TASK INPUT:
(** *** Numerals *)

Lemma int_digits_text (acc : Z) (ds : list digit) :
  int_digits acc (digits_text ds) =
    Some (foldl (λ acc d, acc * 10 + digit_number d) acc ds, EmptyString).
Proof.
  revert acc. induction ds as [|d ds IH]; intros acc; [done|].
  cbn [digits_text int_digits foldl]. by rewrite digit_value_char, IH.
Qed.

Lemma int_numeral (n : numeral) : int (numeral_text n) = Ok (numeral_value n).
Proof.
  destruct n as [d ds]. unfold numeral_text, numeral_value. cbn [first_digit more_digits].
  assert (skip_space (digits_text (d :: ds)) = digits_text (d :: ds)) as Hskip
    by (by destruct d).
  unfold int. rewrite Hskip.
  assert (∀ rest, match String (digit_char d) rest with
                  | String "-" r => (-1, r)
                  | String "+" r => (1, r)
                  | _ => (1, String (digit_char d) rest)
                  end = (1, String (digit_char d) rest)) as Hsign
    by (intros rest; by destruct d).
  cbn [digits_text]. rewrite Hsign. cbn [fst snd int_unsigned].
  rewrite digit_value_char, int_digits_text. cbn [skip_space foldl].
  f_equal. rewrite Z.mul_1_l. done.
Qed.

Lemma numeral_text_clean (c : ascii) (n : numeral) :
  digit_value c = None → char_in c (numeral_text n) = false.
Proof. apply char_in_digits. Qed.
(** * Candidate generator: a shallow embedding of [candidate_generator.cpp]

    The program expands a base word list and a target-info word list into
    a [std::set<std::string>] of password candidates and prints the set in
    iteration order.  Strings are Rocq [string]s (sequences of 8-bit
    [ascii] values, the bytes of a [std::string]); the set is a strictly
    increasing list under byte-wise lexicographic order, which is what an
    iteration over [std::set<std::string>] yields. *)

From Stdlib Require Import List String Ascii Bool Arith NArith ZArith Lia.
From Stdlib Require Import Sorted OrderedTypeEx.
Import ListNotations.

Local Open Scope string_scope.
Local Open Scope list_scope.

(** ** The parts of the C and C++ standard libraries the program uses *)

Module Std.

(** [std::isprint] in the default "C" locale (the program never changes
    the locale): the bytes 0x20 .. 0x7E. *)
Definition isprint (c : ascii) : bool :=
  (32 <=? N_of_ascii c)%N && (N_of_ascii c <=? 126)%N.

(** [std::toupper] in the "C" locale: 'a' .. 'z' go to 'A' .. 'Z'. *)
Definition toupper (c : ascii) : ascii :=
  if (97 <=? N_of_ascii c)%N && (N_of_ascii c <=? 122)%N
  then ascii_of_N (N_of_ascii c - 32)
  else c.

(** [std::all_of(s.begin(), s.end(), p)]; true on the empty range. *)
Fixpoint all_of (p : ascii -> bool) (s : string) : bool :=
  match s with
  | EmptyString => true
  | String c r => p c && all_of p r
  end.

(** [std::replace(s.begin(), s.end(), old, new)]. *)
Fixpoint replace (old new : ascii) (s : string) : string :=
  match s with
  | EmptyString => EmptyString
  | String c r =>
      String (if Ascii.eqb c old then new else c) (replace old new r)
  end.

(** [s.empty()]. *)
Definition empty (s : string) : bool :=
  match s with
  | EmptyString => true
  | String _ _ => false
  end.

(** [operator<] on [std::string]: byte-wise lexicographic comparison,
    bytes compared as unsigned values. *)
Definition lt (a b : string) : Prop := String.compare a b = Lt.

(** [std::set<std::string>], seen through its iteration order. *)
Definition set := list string.

(** [s.insert(x)]: adds [x] at its place in the order unless an equal
    element is there already. *)
Fixpoint insert (x : string) (s : set) : set :=
  match s with
  | [] => [x]
  | y :: s' =>
      match String.compare x y with
      | Lt => x :: y :: s'
      | Eq => y :: s'
      | Gt => y :: insert x s'
      end
  end.

(** The invariant of the container: strictly increasing, hence free of
    duplicates. *)
Definition ok (s : set) : Prop := StronglySorted lt s.

(** Membership test, for evaluating concrete runs. *)
Definition mem (x : string) (s : set) : bool :=
  existsb (String.eqb x) s.

End Std.

Import Std.

(** ** The program *)

(** [is_printable], lines 19-25. *)
Definition is_printable (s : string) : bool := all_of isprint s.

(** The guard both generators and [main] apply to every word:
    [is_printable(w) && !w.empty()]. *)
Definition usable (w : string) : bool := is_printable w && negb (empty w).
(** X9. No command calls a collaborator from a context whose object has no
    "root_path". *)
Theorem no_call_without_root_path (d : gmap string value) sub w :
  d !! "root_path" = None ->
  calls (events (run_subcommand (mkContext (Some d)) sub w)) = [].
Proof.
  intros Hroot.
  destruct (is_revert sub) eqn:Hsub.
  - destruct sub; try discriminate; simpl.
    destruct (lookups_missing d
                (B := unit) (mkWorld (tail (stdin w)) (ext w))
                (fun rpc_port root_path =>
                   let* _ := execute_with_simulator rpc_port root_path
                               revert_block_height true
                               [PyInt (default 1 blocks);
                                PyInt (default 1 new_blocks);
                                PyBool reset; PyBool force] in
                   ret tt)
                Hroot)
      as (key1 & _ & Hrun1 & _).
    destruct (lookups_missing d
                (B := unit) w
                (fun rpc_port root_path =>
                   let* _ := execute_with_simulator rpc_port root_path
                               revert_block_height true
                               [PyInt (default 1 blocks);
                                PyInt (default 1 new_blocks);
                                PyBool reset; PyBool force] in
                   ret tt)
                Hroot)
      as (key2 & _ & Hrun2 & _).
    unfold revert_cmd.
    destruct (force && negb disable_prompt).
    + unfold bind at 1, input.
      destruct (stdin w) as [|answer rest]; simpl in *; [done|].
      destruct (String.eqb answer "y"); simpl; [|done].
      destruct (reset && negb (Z.eqb (default 1 blocks) 1)); [done|].
      by rewrite Hrun1.
    + destruct (reset && negb (Z.eqb (default 1 blocks) 1)); [done|].
      by rewrite Hrun2.
  - destruct (fails_without_root_path d sub w Hsub Hroot)
      as (key & _ & -> & _).
    done.
Qed.

(** ** Every command of an invocation *)

(** Splits the result of a command into the cases of its run lemma. *)
Ltac case_run :=
  repeat match goal with
    | |- context [if ?b then _ else _] => destruct b eqn:?; simpl
    | |- context [match stdin ?w with _ => _ end] =>
        destruct (stdin w) eqn:?; simpl
    | |- context [(collaborate ?c ?s).1] =>
        destruct (collaborate c s) as [[?|?|?] ?] eqn:?; simpl
    end.

(** Rewrites a command run on a resolved session with its run lemma. *)
Ltac unfold_run :=
  rewrite ?create_run, ?start_run, ?stop_run, ?status_run, ?revert_run,
    ?farm_run, ?autofarm_run.

(** X10. Whatever the command, every collaborator it calls gets the root
    path of the session: the base root joined with the simulator name. *)
Theorem calls_use_session_root ctx o sub w :
  Forall (fun c => call_root_path c = session_root o)
    (calls (events (cli_sim ctx o sub w))).
Proof.
  rewrite cli_sim_run.
  destruct sub; simpl; unfold_run; simpl; case_run;
    repeat constructor.
Qed.

(** X11. Every call of the RPC harness a command makes carries the port
    override of the session, must_be_running set, and the action of that
    command: print_status for status, revert_block_height for revert,
    farm_blocks for farm, set_auto_farm for autofarm.  create, start and
    stop make no such call. *)
Theorem harness_calls_of_command ctx o sub w :
  Forall (harness_call_ok o sub) (calls (events (cli_sim ctx o sub w))).
Proof.
  rewrite cli_sim_run.
  destruct sub; simpl; unfold_run; simpl; case_run;
    repeat constructor.
Qed.

(** X12. Of the commands other than create (whose wizard talks to the user
    inside its call), the module shows a prompt exactly for a forced revert
    without disable_prompt, which takes one line of the input when there is
    one; start, stop, status, farm, autofarm and the other reverts show no
    prompt and leave the input as it is. *)
Theorem prompt_only_for_forced_revert ctx o sub w :
  is_create sub = false ->
  let r := cli_sim ctx o sub w in
  existsb is_prompt (events r) = asks_confirmation sub /\
  stdin (final r) =
    if asks_confirmation sub then tail (stdin w) else stdin w.
Proof.
  intros Hsub r. subst r. rewrite cli_sim_run.
  destruct sub; try discriminate; simpl; unfold_run; simpl; case_run;
    split; simpl; congruence.
Qed.

(** X13. What a command does depends on the options of the invocation, not
    on what the context object held before the group callback ran. *)
Theorem command_ignores_previous_context ctx ctx' o sub w :
  cli_sim ctx o sub w = cli_sim ctx' o sub w.
Proof.
  rewrite !cli_sim_run.
  destruct sub; simpl; unfold_run; reflexivity.
Qed.

(** ** The lifecycle commands when the manager fails *)

(** X14. When loading the configuration fails, [stop] ends with that
    exception after this one call: the lifecycle manager's stop is not
    called, the command does not reach [sys.exit], and the exit code of the
    process is 1. *)
Theorem stop_without_config ctx o w daemon wallet e s1 :
  collaborate (call_load_config (session_root o) "config.yaml") (ext w) =
    (Raised e, s1) ->
  let r := cli_sim ctx o (cmd_stop daemon wallet) w in
  r = mkResult (Raised e)
        [Called (call_load_config (session_root o) "config.yaml")]
        (mkWorld (stdin w) s1) /\
  lifecycle_groups (events r) = [] /\
  process_exit_code (outcome r) = 1.
Proof.
  intros Hload r. subst r.
  rewrite cli_sim_run; simpl. rewrite stop_run; simpl.
  by rewrite Hload.
Qed.

(** X15. [stop] loads "config.yaml" from the session's root path and hands
    the configuration it got, with the service group and the daemon flag, to
    the lifecycle manager's stop for the same root path; these are its only
    calls, however the manager's stop ends. *)
Theorem stop_passes_loaded_config ctx o w daemon wallet config s1 :
  collaborate (call_load_config (session_root o) "config.yaml") (ext w) =
    (Returned config, s1) ->
  calls (events (cli_sim ctx o (cmd_stop daemon wallet) w)) =
  [call_load_config (session_root o) "config.yaml";
   call_async_stop (session_root o) config (service_group wallet) daemon].
Proof.
  intros Hload.
  rewrite cli_sim_run; simpl. rewrite stop_run; simpl.
  by rewrite Hload.
Qed.
(** * The shared STOMP connection broker of angular16-app

    A shallow embedding of [src/assets/stomp-worker-enhanced.js] (the
    SharedWorker holding one [ProviderConnection] per provider id) and of the
    request/response correlation of the two Angular services that talk to a
    worker ([StompClientEnhancedService] and [StompClientService]).

    The worker file carries two revisions of the worker; they differ in
    logging and in whether [handleConnect] answers the request. The model
    follows the first one (lines 1-459), whose [handleConnect] posts the
    response.

    Conventions of the embedding.
    - A JavaScript string is a [string]: a sequence of code units, here the
      code units U+0000..U+00FF (one [ascii] each).
    - [Date.now()], [Math.random()] and the transport callbacks belong to the
      environment: the current time and the generated identifiers are
      arguments of the operations, and a callback is an event.
    - An operation returns the new state together with the list of effects it
      performed, in program order; where it can throw, the thrown message is
      a further component of the result.
    - A request is a well-formed envelope: a connect request carries its
      configuration, every request its provider id.
    - [port.postMessage] of a cloneable message does not throw. *)

From Stdlib Require Import Bool Arith ZArith List Ascii String Lia.
From Stdlib Require Import DecimalString DecimalNat DecimalZ.
Import ListNotations.

Local Open Scope bool_scope.
Local Open Scope string_scope.
Local Open Scope list_scope.

(** ** JavaScript strings *)

Module JsString.

(** [WhiteSpace] and [LineTerminator] code units below U+0100, the ones
    [String.prototype.trim] removes: TAB, LF, VT, FF, CR, SP, NBSP. *)
Definition isWhiteSpace (c : ascii) : bool :=
  let n := nat_of_ascii c in
  Nat.eqb n 9 || Nat.eqb n 10 || Nat.eqb n 11 || Nat.eqb n 12
  || Nat.eqb n 13 || Nat.eqb n 32 || Nat.eqb n 160.

Fixpoint trimStart (s : string) : string :=
  match s with
  | String c s' => if isWhiteSpace c then trimStart s' else s
  | EmptyString => EmptyString
  end.

Fixpoint trimEnd (s : string) : string :=
  match s with
  | String c s' =>
      match trimEnd s' with
      | EmptyString => if isWhiteSpace c then EmptyString else String c EmptyString
      | r => String c r
      end
  | EmptyString => EmptyString
  end.

(** [s.trim()] *)
Definition trim (s : string) : string := trimEnd (trimStart s).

WHAT NEEDS TO BE DONE:
Copy the records above exactly, beginning at the line that contains "(32 <=? N_of_ascii" and stopping after the line that contains "element is there already. *)".

ANSWER FOR THE TASK:
  (32 <=? N_of_ascii c)%N && (N_of_ascii c <=? 126)%N.

(** [std::toupper] in the "C" locale: 'a' .. 'z' go to 'A' .. 'Z'. *)
Definition toupper (c : ascii) : ascii :=
  if (97 <=? N_of_ascii c)%N && (N_of_ascii c <=? 122)%N
  then ascii_of_N (N_of_ascii c - 32)
  else c.

(** [std::all_of(s.begin(), s.end(), p)]; true on the empty range. *)
Fixpoint all_of (p : ascii -> bool) (s : string) : bool :=
  match s with
  | EmptyString => true
  | String c r => p c && all_of p r
  end.

(** [std::replace(s.begin(), s.end(), old, new)]. *)
Fixpoint replace (old new : ascii) (s : string) : string :=
  match s with
  | EmptyString => EmptyString
  | String c r =>
      String (if Ascii.eqb c old then new else c) (replace old new r)
  end.

(** [s.empty()]. *)
Definition empty (s : string) : bool :=
  match s with
  | EmptyString => true
  | String _ _ => false
  end.

(** [operator<] on [std::string]: byte-wise lexicographic comparison,
    bytes compared as unsigned values. *)
Definition lt (a b : string) : Prop := String.compare a b = Lt.

(** [std::set<std::string>], seen through its iteration order. *)
Definition set := list string.

(** [s.insert(x)]: adds [x] at its place in the order unless an equal
    element is there already. *)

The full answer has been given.